The image forming apparatus of the present invention preferably includes an apparatus body. The support member is preferably fixed to the apparatus body. And, the second guide member is preferably slidable between a third position where it is attached to the apparatus body and a fourth position where it is removed from the apparatus body.

In this case, by sliding the second guide member to the fourth position and removing it from the device body, it is possible to easily remove a sheet that has become jammed downstream of the transport roller in the re-conveying direction. Furthermore, by positioning the upstream end of the second guide member that has been slid to the third position and attached to the device body on a support member fixed to the device body, it is possible to further improve the accuracy of the positional relationship between the first guide member at the first position, the transport roller, and the second guide member at the third position. As a result, in this image forming device, the first guide member at the first position, the transport roller, and the second guide member at the third position allow the sheet to be transported more smoothly along the re-conveying path.

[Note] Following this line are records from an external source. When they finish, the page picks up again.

(** ** Unfolding the loops *)

Lemma split_loop_eq (ss : bytes) (d : byte) (tokens : list bytes) :
  split_loop ss d tokens =
  match getline ss d with
  | Some (token, rest) => split_loop rest d (tokens ++ [token])
  | None => tokens
  end.
Proof.
  rewrite split_loop_equation_1. unfold inspect.
  generalize (@eq_refl _ (getline ss d)).
  generalize (getline ss d) at 2 4 5.
  intros [[token rest]|] e; reflexivity.
Qed.
Lemma count_loop_eq (sg : bool) (s : bytes) (it n : nat) :
  count_loop sg s it n =
  match nth_error s it with
  | Some b => count_loop sg s (it + advance sg b) (S n)
  | None => if (it =? length s)%nat then Counted n else PastTheEnd it
  end.
Proof.
  rewrite count_loop_equation_1. unfold inspect.
  generalize (@eq_refl _ (nth_error s it)).
  generalize (nth_error s it) at 2 4 5.
  intros [b|] e; reflexivity.
Qed.
Lemma advance_spec (sg : bool) (b : byte) :
  advance sg b = if (0xC0 <=? byte_val b) && (byte_val b <? 0xE0) then 2%nat else 1%nat.
Proof. destruct sg, b; reflexivity. Qed.

(** ** Counting lines *)

Lemma tokens_from_pending (s : bytes) (d : byte) :
  tokens_from s d true = S (tokens_from (snd (getline_chars s d)) d false).
Proof.
  induction s as [|c s IH]; [reflexivity|].
  cbn [tokens_from getline_chars].
  destruct (Byte.eqb c d); [reflexivity|].
  rewrite IH. destruct (getline_chars s d); reflexivity.
Qed.

Lemma tokens_from_getline (s : bytes) (d : byte) (token rest : bytes) :
  getline s d = Some (token, rest) ->
  tokens_from s d false = S (tokens_from rest d false).
Proof.
  destruct s as [|c s]; [discriminate|].
  unfold getline. intros H. apply Some_inj in H.
  cbn [tokens_from getline_chars] in *.
  destruct (Byte.eqb c d).
  - congruence.
  - rewrite tokens_from_pending.
    destruct (getline_chars s d) as [t r]. cbn [snd]. congruence.
Qed.

Lemma split_loop_length_bounded (n : nat) :
  forall (s : bytes) (d : byte) (tokens : list bytes),
    (length s <= n)%nat ->
    length (split_loop s d tokens) = (length tokens + tokens_from s d false)%nat.
Proof.
  induction n as [|n IH]; intros s d tokens Hn; rewrite split_loop_eq.
  - destruct s; [simpl; lia | simpl in Hn; lia].
  - destruct (getline s d) as [[token rest]|] eqn:Hget.
    + pose proof (getline_rest_lt s d token rest Hget).
      rewrite IH by lia. rewrite length_app. cbn [length].
      rewrite (tokens_from_getline s d token rest Hget). lia.
    + destruct s; [simpl; lia | discriminate].
Qed.

Lemma split_length (s : bytes) (d : byte) :
  length (split s d) = tokens_from s d false.
Proof.
  unfold split. rewrite (split_loop_length_bounded (length s)) by lia.
  reflexivity.
Qed.

Lemma tokens_from_skip (bs rest : bytes) (d : byte) (pending : bool) :
  bs <> [] -> Forall (fun b => b <> d) bs ->
  tokens_from (bs ++ rest) d pending = tokens_from rest d true.
Proof.
  intros Hne Hall. revert pending.
  induction Hall as [|b bs Hb Hall IH]; [congruence|].
  intros pending. cbn [app tokens_from].
  destruct (Byte.eqb b d) eqn:E; [apply Byte.byte_dec_bl in E; congruence|].
  destruct bs as [|b' bs]; [reflexivity|].
  apply IH. discriminate.
Qed.

(** ** What the table and the encoder can produce *)

(** A remapped scalar is one of the table's values, all of which lie
    between 0xA0 and 0x266B. *)
Lemma cp437_changed (c : Z) :
  cp437_to_unicode c = c \/ 0xA0 <= cp437_to_unicode c <= 0x266B.
Proof.
  unfold cp437_to_unicode.
  destruct c as [|p|p]; [right; cbv; split; discriminate | | left; reflexivity].
  do 8 (try destruct p as [p|p|]);
    first [left; reflexivity | right; cbv; split; discriminate].
Qed.

Lemma cp437_newline (c : Z) : cp437_to_unicode c = 0x0A -> c = 0x0A.
Proof. destruct (cp437_changed c); lia. Qed.

Lemma is_scalar_range (c : Z) :
  is_scalar c = true -> 0 <= c <= 0x10FFFF /\ is_surrogate c = false.
Proof.
  unfold is_scalar. intros H. split_tests H.
  apply Z.leb_le in H, H1. apply negb_true_iff in H0. split; [lia | exact H0].
Qed.

Lemma cp437_scalar (c : Z) :
  is_scalar c = true -> is_scalar (cp437_to_unicode c) = true.
Proof.
  intros H. destruct (cp437_changed c) as [E|E]; [rewrite E; exact H|].
  apply is_scalar_true; [lia | apply not_surrogate_below; lia].
Qed.

Lemma to_bytes1_cases (c : Z) (bs : bytes) :
  to_bytes1 c = Some bs ->
  (0 <= c < 0x80 /\ bs = [byte_of_Z c]) \/
  (0x80 <= c /\ utf8_form bs /\ (1 < length bs)%nat).
Proof.
  unfold to_bytes1. destruct (is_scalar c) eqn:Hs; [|discriminate].
  apply is_scalar_range in Hs. destruct Hs as [[H0 Hmax] _]. cbn [negb].
  destruct (digits c H0) as (Hd0 & Hd1 & Hd2 & E2 & E3 & E4).
  set (d0 := c mod 0x40) in *. set (d1 := (c / 0x40) mod 0x40) in *.
  set (d2 := (c / 0x1000) mod 0x40) in *.
  set (q2 := c / 0x40) in *. set (q3 := c / 0x1000) in *.
  set (q4 := c / 0x40000) in *.
  clearbody d0 d1 d2 q2 q3 q4.
  destruct (Z.ltb_spec c 0x80) as [H1|H1];
    [|destruct (Z.ltb_spec c 0x800) as [H2|H2];
      [|destruct (Z.ltb_spec c 0x10000) as [H3|H3]]];
  intros Hbs; apply Some_inj in Hbs; subst bs.
  - left. split; [lia | reflexivity].
  - right. split; [lia|]. split; [|simpl; lia].
    constructor; [rewrite byte_val_of_Z by lia; lia|].
    apply is_continuation_of_Z; lia.
  - right. split; [lia|]. split; [|simpl; lia].
    constructor; [rewrite byte_val_of_Z by lia; lia| |];
    apply is_continuation_of_Z; lia.
  - right. split; [lia|]. split; [|simpl; lia].
    constructor; [rewrite byte_val_of_Z by lia; lia| | |];
    apply is_continuation_of_Z; lia.
Qed.

Lemma to_bytes1_form (c : Z) (bs : bytes) :
  to_bytes1 c = Some bs -> utf8_form bs.
Proof.
  intros H. destruct (to_bytes1_cases c bs H) as [[Hc ->]|(_ & Hf & _)].
  - constructor. rewrite byte_val_of_Z by lia. lia.
  - exact Hf.
Qed.

Lemma to_bytes1_scalar (c : Z) (bs : bytes) :
  to_bytes1 c = Some bs -> is_scalar c = true.
Proof.
  unfold to_bytes1. destruct (is_scalar c); [reflexivity | discriminate].
Qed.

Lemma byte_val_newline (b : byte) : b = newline <-> byte_val b = 0x0A.
Proof.
  split; [intros ->; reflexivity|].
  intros H. apply byte_val_inj. rewrite H. reflexivity.
Qed.

Lemma continuation_not_newline (b : byte) :
  is_continuation b = true -> b <> newline.
Proof.
  intros H E. apply is_continuation_range in H.
  apply byte_val_newline in E. lia.
Qed.

(** The newline byte is written for the scalar 0x0A and for no other. *)
Lemma to_bytes1_newline (c : Z) (bs : bytes) :
  to_bytes1 c = Some bs ->
  (c = 0x0A /\ bs = [newline]) \/
  (c <> 0x0A /\ bs <> [] /\ Forall (fun b => b <> newline) bs).
Proof.
  intros H. destruct (to_bytes1_cases c bs H) as [[Hc ->]|(Hc & Hf & Hlen)].
  - destruct (Z.eq_dec c 0x0A) as [->|Hne]; [left; split; reflexivity|].
    right. split; [exact Hne|]. split; [discriminate|].
    constructor; [|constructor].
    intros E. apply byte_val_newline in E.
    rewrite byte_val_of_Z in E by lia. contradiction.
  - right. split; [lia|].
    assert (Hlead : forall b, 0xC0 <= byte_val b -> b <> newline)
      by (intros b Hb E; apply byte_val_newline in E; lia).
    destruct Hf as [b0 Hb|b0 b1 Hb|b0 b1 b2 Hb|b0 b1 b2 b3 Hb];
      [simpl in Hlen; lia|split; [discriminate|]..];
      repeat constructor;
      first [apply Hlead; lia | apply continuation_not_newline; assumption].
Qed.

(** ** The remap keeps the number of lines *)

Lemma remap_tokens_from (s s' : bytes) (cs : list Z) :
  decodes s cs -> decodes s' (map cp437_to_unicode cs) ->
  forall pending, tokens_from s newline pending = tokens_from s' newline pending.
Proof.
  intros H. revert s'.
  induction H as [|c bs rest cs Hc _ IH]; intros s' H' pending.
  - inversion H'. reflexivity.
  - cbn [map] in H'. inversion H' as [|c' bs' rest' cs' Hc' Hrest']. subst.
    destruct (to_bytes1_newline _ _ Hc) as [[-> ->]|(Hne & Hbs & Hall)].
    + change (to_bytes1 0x0A) with (Some [newline]) in Hc'.
      apply Some_inj in Hc'. subst bs'.
      cbn [app tokens_from]. rewrite (IH rest' Hrest'). reflexivity.
    + destruct (to_bytes1_newline _ _ Hc') as [[E _]|(_ & Hbs' & Hall')];
        [apply cp437_newline in E; contradiction|].
      rewrite !tokens_from_skip by assumption.
      apply IH. exact Hrest'.
Qed.

(** ** Well-formed UTF-8 *)

Lemma is_continuation_true (b : byte) :
  0x80 <= byte_val b <= 0xBF -> is_continuation b = true.
Proof.
  intros H. unfold is_continuation. rewrite !leb_true by lia. reflexivity.
Qed.

Lemma is_surrogate_false (c : Z) :
  c < 0xD800 \/ 0xDFFF < c -> is_surrogate c = false.
Proof.
  intros [H|H]; [apply not_surrogate_below | apply not_surrogate_above]; exact H.
Qed.

(** The decoder accepts every well-formed byte sequence. *)
Lemma well_formed_from_bytes (s : bytes) :
  well_formed_utf8 s -> exists cs, from_bytes s = Some cs.
Proof.
  induction 1 as [ | b0 rest H0 _ [cs IH]
                   | b0 b1 rest H0 H1 _ [cs IH]
                   | b0 b1 b2 rest H0 H1 H2 _ [cs IH]
                   | b0 b1 b2 rest H0 H1 H2 _ [cs IH]
                   | b0 b1 b2 rest H0 H1 H2 _ [cs IH]
                   | b0 b1 b2 b3 rest H0 H1 H2 H3 _ [cs IH]
                   | b0 b1 b2 b3 rest H0 H1 H2 H3 _ [cs IH]
                   | b0 b1 b2 b3 rest H0 H1 H2 H3 _ [cs IH] ];
    [exists []; reflexivity | unfold in_range in *; rewrite from_bytes_cons; cbv zeta ..].
  - rewrite ltb_true, IH by lia. eexists; reflexivity.
  - rewrite !ltb_false, ltb_true by lia.
    rewrite is_continuation_true, leb_true, IH by lia. eexists; reflexivity.
  - rewrite !ltb_false, ltb_true by lia.
    rewrite !is_continuation_true, leb_true, is_surrogate_false, IH by lia.
    eexists; reflexivity.
  - rewrite !ltb_false, ltb_true by lia.
    rewrite !is_continuation_true, leb_true, is_surrogate_false, IH by lia.
    eexists; reflexivity.
  - rewrite !ltb_false, ltb_true by lia.
    rewrite !is_continuation_true, leb_true, is_surrogate_false, IH by lia.
    eexists; reflexivity.
  - rewrite !ltb_false, ltb_true by lia.
    rewrite !is_continuation_true, !leb_true, IH by lia. eexists; reflexivity.
  - rewrite !ltb_false, ltb_true by lia.
    rewrite !is_continuation_true, !leb_true, IH by lia. eexists; reflexivity.
  - rewrite !ltb_false, ltb_true by lia.
    rewrite !is_continuation_true, !leb_true, IH by lia. eexists; reflexivity.
Qed.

It is desirable that the support member has a guide portion that guides the sheet downstream of the conveying roller in the re-conveying direction.

In this case, the accuracy of the positional relationship between the conveying roller and the guide section can be improved, allowing the sheet to be conveyed smoothly along the re-conveyance path.

It is desirable that the support member has an opposing guide portion that faces the guide portion to guide the sheet, and an extension portion that extends from the guide portion, sandwiches the opposing guide portion in the direction in which the pivot axis of the first guide member extends, and further protrudes from the opposing guide portion on the opposite side to the guide portion. It is also desirable that the extension portion supports the first guide member so that it can pivot.

In this case, the accuracy of the positional relationship between the first guide member in the first position, the conveying roller, the guide portion, and the opposing guide portion can be improved, allowing the sheet to be conveyed smoothly along the re-conveyance path.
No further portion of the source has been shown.